Nec plus ultra le produit est fabriqué en France, à Laval, sauf l’optique de la caméra qui ne peut pas l’être et est importée de Taïwan. Les préoccupations des clients ont été prises en compte, notamment le besoin de confidentialité. Cela a mené à la mise en place d’un obturateur qui se ferme automatiquement lorsque le client est chez lui, bloquant le son et la vidéo. Ces mêmes vidéos sont stockées en local ce qui compliquerait fortement un piratage, les données sont chiffrées, et hébergées -hors vidéos- chez Scaleway (Iliad).
Le pari de Xavier Niel
La discrétion a été de mise dans les débuts, mais il semble clair que le projet Qiara dispose du soutien de Xavier Niel, l’homme d’affaires at ypique toujours à l’affût des bonnes personnes dont il sent qu’elles ont la fibre entrepreneuriale. Le voile a été levé, car même si l’on savait que l’homme d’affaires soutenait l’initiative de son ancien directeur général délégué, cela a été confirmé par la levée de 14 millions d’euros à laquelle Iliad et Xavier Niel ont participé. Les détails du deal restent cependant secrets. Le projet porté par Alexis Bidinot est quant à lui on ne peut plus clair, la disruption de ce marché de la sécurité doit permettre de créer une grande entreprise française, ce qui semble tout à fait envisageable. En effet, seuls 10% des foyers français sont à ce jour équipés d’alarmes, le potentiel est donc énorme.

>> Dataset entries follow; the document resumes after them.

(** * Complex-Surface: rotation composition and basis orthonormalisation

    A shallow embedding of [objects/runners.py] (class [FunctionRunner]) and
    [objects/functions.py] ([generate_orthonormal_bases],
    [simple_complex_square] and the field-function classes), with the
    properties of the repository's specification stated and proved over it,
    followed by further properties of the code.

    Numbers: Python floats are idealised as the real numbers of the Standard
    Library, so [np.cos], [np.sin] and the square roots of the QR
    decomposition are the real functions; rounding is outside the model.

    Arrays: a NumPy array is a shape together with its nested contents (what
    [tolist()] would return).  Every NumPy primitive the program calls is
    given by its shape rule and by the value of each entry of its result.

    Exceptions: a Python function that may raise returns a [result]. *)

From Stdlib Require Import Reals Lra Lia Ascii String Bool Arith List.
Import ListNotations.

Set Warnings "-register-all".

Open Scope string_scope.
Open Scope list_scope.
Open Scope nat_scope.

(** ** Exceptions as results *)

Inductive exn : Type :=
| NameError (name : string)
| UnboundLocalError (name : string)
| IndexError
| ValueError
| LinAlgError
| Exception (msg : string).

Inductive result (A : Type) : Type :=
| Ok (a : A)
| Raise (e : exn).

Arguments Ok {A} a.
Arguments Raise {A} e.

Definition bind {A B : Type} (m : result A) (k : A -> result B) : result B :=
  match m with
  | Ok a => k a
  | Raise e => Raise e
  end.

Notation "x <- m ;; k" := (bind m (fun x => k))
  (at level 61, m at next level, right associativity).

(** [for x in xs: s = body(x, s)] *)
Fixpoint for_each {A S : Type} (xs : list A) (body : A -> S -> result S) (s : S)
  : result S :=
  match xs with
  | [] => Ok s
  | x :: rest => s' <- body x s ;; for_each rest body s'
  end.

(** [range(n)] *)
Definition range (n : nat) : list nat := seq 0 n.

(** [enumerate(xs)] *)
Definition enumerate {A : Type} (xs : list A) : list (nat * A) :=
  combine (seq 0 (length xs)) xs.

(** one result per element, stopping at the first exception *)
Fixpoint mapM {A B : Type} (f : A -> result B) (xs : list A) : result (list B) :=
  match xs with
  | [] => Ok []
  | x :: rest => y <- f x ;; ys <- mapM f rest ;; Ok (y :: ys)
  end.

(** ** NumPy arrays *)

Inductive tree : Type :=
| Leaf (x : R)
| Node (children : list tree).

Record ndarray : Type := mk_nd { nd_shape : list nat; nd_data : tree }.

(** the nested contents with entry [f ix] at every index [ix] of [sh] *)
Fixpoint tab (sh : list nat) (f : list nat -> R) : tree :=
  match sh with
  | [] => Leaf (f [])
  | n :: sh' => Node (map (fun i => tab sh' (fun ix => f (i :: ix))) (seq 0 n))
  end.

Fixpoint tget (ix : list nat) (t : tree) : R :=
  match ix, t with
  | [], Leaf x => x
  | i :: ix', Node ts => tget ix' (nth i ts (Leaf 0%R))
  | _, _ => 0%R
  end.

Definition tabulate (sh : list nat) (f : list nat -> R) : ndarray :=
  mk_nd sh (tab sh f).

(** the entry of [a] at a full index *)
Definition at_ (a : ndarray) (ix : list nat) : R := tget ix (nd_data a).

Fixpoint in_bounds (sh ix : list nat) : Prop :=
  match sh, ix with
  | [], [] => True
  | n :: sh', i :: ix' => i < n /\ in_bounds sh' ix'
  | _, _ => False
  end.
(** A pixel of radius 0 is the principal point. *)
Lemma pixel_radius_zero (px py : R) :
  pixel_radius px py = 0 -> px = 960 /\ py = 540.
Proof.
  intros E. pose proof f_pos as Hf.
  pose proof (pixel_radius_sqr px py) as Hs. rewrite E in Hs.
  set (a := (px - 960) / f) in *. set (b := (py - 540) / f) in *.
  assert (Ha : a = 0) by nra. assert (Hb : b = 0) by nra.
  unfold a in Ha; unfold b in Hb.
  apply (f_equal (fun t => t * f)) in Ha, Hb.
  unfold Rdiv in Ha, Hb.
  rewrite Rmult_assoc, Rinv_l, Rmult_1_r, Rmult_0_l in Ha by lra.
  rewrite Rmult_assoc, Rinv_l, Rmult_1_r, Rmult_0_l in Hb by lra.
  lra.
Qed.


(** Every pixel of the 1080p frame the constants are written for has a
    transformed radius below [PI]. *)
Lemma frame_radius_bound (px py : R) :
  0 <= px <= 1920 -> 0 <= py <= 1080 -> pixel_radius px py * D < 3.
Proof.
  intros Hx Hy.
  pose proof (pixel_radius_nonneg px py) as Hr0.
  pose proof (pixel_radius_sqr px py) as Hsq.
  set (r := pixel_radius px py) in *.
  set (a := (px - 960) / f) in *. set (b := (py - 540) / f) in *.
  assert (Ha : -1.345 <= a <= 1.345).
  { unfold a, f. split.
    - apply Rmult_le_reg_r with (714.285714); [lra |].
      unfold Rdiv. rewrite Rmult_assoc, Rinv_l by lra. lra.
    - apply Rmult_le_reg_r with (714.285714); [lra |].
      unfold Rdiv. rewrite Rmult_assoc, Rinv_l by lra. lra. }
  assert (Hb : -0.757 <= b <= 0.757).
  { unfold b, f. split.
    - apply Rmult_le_reg_r with (714.285714); [lra |].
      unfold Rdiv. rewrite Rmult_assoc, Rinv_l by lra. lra.
    - apply Rmult_le_reg_r with (714.285714); [lra |].
      unfold Rdiv. rewrite Rmult_assoc, Rinv_l by lra. lra. }
  assert (Hr2 : r * r <= 2.4025) by nra.
  assert (Hr : r <= 1.55) by nra.
  unfold D. lra.
Qed.

(** The third coordinate of the image is the cosine of the transformed
    radius. *)
Lemma cartesian2sphere_third (px py : R) :
  exists x y,
    cartesian2sphere [px; py] = Ok [x; y; cos (pixel_radius px py * D)].
Proof.
  rewrite cartesian2sphere_pair; cbv zeta.
  destruct (Rneb (pixel_radius px py) 0); eexists; eexists; reflexivity.
Qed.

Lemma cos_above_minus_1 (t : R) : 0 <= t < PI -> -1 < cos t <= 1.
Proof.
  intros [H0 H1]. pose proof (COS_bound t) as [Hl Hu].
  split; [| exact Hu].
  destruct (Req_dec_T t 0) as [-> | N]; [rewrite cos_0; lra |].
  assert (Hs : 0 < sin t) by (apply sin_gt_0; lra).
  pose proof (sin2_cos2 t) as Hsc; unfold Rsqr in Hsc.
  destruct (Req_dec_T (cos t) (-1)) as [E | N']; [| lra].
  rewrite E in Hsc. nra.
Qed.



(** ** Round trips *)

(** X1.  From the sphere and back: for every point [(x, y, z)] of the
    unit sphere other than the antipode [(0, 0, -1)], [sphere2cartesian]
    returns a pixel and [cartesian2sphere] maps that pixel back to
    [(x, y, z)]. *)
Theorem sphere_roundtrip (x y z : R)
  (Hnorm : sq_norm [x; y; z] = 1) (Hz : -1 < z <= 1) :
  exists q, sphere2cartesian [x; y; z] = Ok q /\
            cartesian2sphere q = Ok [x; y; z].
Proof.
  cbn [sq_norm fold_right] in Hnorm.
  pose proof f_pos as Hf. pose proof D_pos as HD.
  destruct (Req_dec_T z 1) as [E | N].
  - subst z. assert (x = 0) by nra. assert (y = 0) by nra. subst x y.
    exists [960; 540].
    split; [apply sphere2cartesian_axis | apply cartesian2sphere_principal].
  - assert (Hin : -1 < z < 1) by lra.
    rewrite (sphere2cartesian_between x y z Hin).
    eexists; split; [reflexivity |].
    assert (Hpos : 0 < 1 - z * z) by nra.
    pose proof (sqrt_lt_R0 _ Hpos) as Hs.
    pose proof (acos_bound_lt z Hin) as [Ha0 Ha1].
    pose proof (cos_acos z ltac:(lra)) as Hcos.
    pose proof (sin_acos z ltac:(lra)) as Hsin. unfold Rsqr in Hsin.
    set (s := sqrt (1 - z * z)) in *. set (a := acos z) in *.
    assert (Hxy : sqrt (x * x + y * y) = s).
    { unfold s. f_equal. lra. }
    assert (Hk : 0 <= a / D / s).
    { apply Rlt_le.
      apply Rdiv_lt_0_compat; [apply Rdiv_lt_0_compat |]; lra. }
    rewrite cartesian2sphere_pair; cbv zeta.
    rewrite (pixel_radius_scaled (a / D / s) x y Hk), Hxy.
    replace (a / D / s * s) with (a / D) by (field; lra).
    assert (HaD : a / D <> 0).
    { apply Rgt_not_eq. apply Rdiv_lt_0_compat; lra. }
    rewrite (Rneb_true _ _ HaD).
    replace (a / D * D) with a by (field; lra).
    rewrite Hcos, Hsin.
    do 2 f_equal; [field; repeat split; lra | f_equal; field; repeat split; lra].
Qed.
Lemma frames_foldM {A B : Type} (f : B -> A -> Comp B) (l : list A) :
  (forall acc a, frames R (f acc a)) -> forall acc, frames R (foldM f acc l).
Proof.
  intros Hf. induction l as [|a l IH]; intros acc; simpl.
  - apply frames_ret.
  - apply frames_bind; [apply Hf|]. intros acc'. apply IH.
Qed.

Lemma frames_mapM {A B : Type} (f : A -> Comp B) (l : list A) :
  (forall a, frames R (f a)) -> frames R (mapM f l).
Proof.
  intros Hf. induction l as [|a l IH]; simpl.
  - apply frames_ret.
  - apply frames_bind; [apply Hf|]. intros b.
    apply frames_bind; [apply IH|]. intros bs. apply frames_ret.
Qed.
End Frames.

Lemma frames_weaken {A : Type} (R R' : world -> world -> Prop) (m : Comp A) :
  (forall w w', R w w' -> R' w w') -> frames R m -> frames R' m.
Proof. intros HR Hm w v w' H. eapply HR, Hm, H. Qed.

#[export] Instance race_keeps_preorder : PreOrder race_keeps.
Proof.
  split.
  - intros r. repeat split; auto.
  - intros r1 r2 r3 (T1 & P1 & B1) (T2 & P2 & B2). repeat split.
    + congruence.
    + congruence.
    + auto.
Qed.

#[export] Instance race_grows_preorder : PreOrder race_grows.
Proof.
  split.
  - intros r. repeat split; auto.
  - intros r1 r2 r3 (T1 & P1 & B1) (T2 & P2 & B2). repeat split.
    + congruence.
    + auto.
    + auto.
Qed.

#[export] Instance same_zeroes_preorder (R : Race -> Race -> Prop)
  `{!PreOrder R} : PreOrder (same_zeroes R).
Proof.
  split.
  - intros w. split; reflexivity.
  - intros w1 w2 w3 [Z1 F1] [Z2 F2]. split.
    + congruence.
    + etransitivity; eassumption.
Qed.

#[export] Instance keeps_preorder : PreOrder keeps.
Proof. unfold keeps. apply _. Qed.

#[export] Instance grows_preorder : PreOrder grows.
Proof. unfold grows. apply _. Qed.

#[export] Instance races_grow_preorder : PreOrder races_grow.
Proof.
  split.
  - intros w. unfold races_grow. reflexivity.
  - intros w1 w2 w3 F1 F2. unfold races_grow in *.
    etransitivity; eassumption.
Qed.

Lemma race_keeps_grows r r' : race_keeps r r' -> race_grows r r'.
Proof.
  intros (T & P & B). repeat split; auto. intros v Hv. congruence.
Qed.

Lemma keeps_grows w w' : keeps w w' -> grows w w'.
Proof.
  intros [Z F]. split; [exact Z|].
  eapply Forall2_impl; [exact F|]. apply race_keeps_grows.
Qed.

Lemma grows_races_grow w w' : grows w w' -> races_grow w w'.
Proof. intros [_ F]. exact F. Qed.

(** Updating one race relates the worlds if it relates the race. *)
Lemma same_zeroes_upd (R : Race -> Race -> Prop) `{!PreOrder R}
    (i : nat) (f : Race -> Race) (w : world) :
  (forall r, races w !! i = Some r -> R r (f r)) ->
  same_zeroes R w (mkWorld (alter f i (races w)) (zeroes w)).
Proof.
  intros Hf. split; [reflexivity|]. simpl.
  apply Forall2_lookup. intros j.
  destruct (decide (i = j)) as [->|Hne].
  - rewrite list_lookup_alter_eq.
    destruct (races w !! j) as [r|] eqn:E; simpl; constructor.
    apply Hf. reflexivity.
  - rewrite list_lookup_alter_ne by exact Hne.
    destruct (races w !! j); constructor. reflexivity.
Qed.

Lemma same_zeroes_lookup (R : Race -> Race -> Prop) w w' i r :
  same_zeroes R w w' -> races w !! i = Some r ->
  exists r', races w' !! i = Some r' /\ R r r'.
Proof.
  intros [_ F] E. eapply Forall2_lookup_l in F; eauto.
Qed.

Lemma same_zeroes_lookup_r (R : Race -> Race -> Prop) w w' i r' :
  same_zeroes R w w' -> races w' !! i = Some r' ->
  exists r, races w !! i = Some r /\ R r r'.
Proof.
  intros [_ F] E. eapply Forall2_lookup_r in F; eauto.
Qed.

Les inquiétudes du leader suédois Verisure et de Homiris
D’autant que le champ est large, non seulement l’offre de Home Labs peut s’étendre géographiquement, mais aussi dans la largeur de l’offre. La sécurité d’une maison connectée, c’est aussi être averti des fuites d’eau, d’une consommation d’électricité anormale sans que d’autres structures ne vous en avertissent souvent avec retard. La sécurité de la maison s’entend au sens le plus large pour le futur de Qiara. C’est Alexis Bidinot qui le dit : « Notre ambition est de devenir le leader français et européen de la maison connectée avec une suite d’objets et de services innovants, souverains et made in France ». Et en plus, Qiara casse les prix, un peu comme l’avait fait Free sur le marché des télécoms.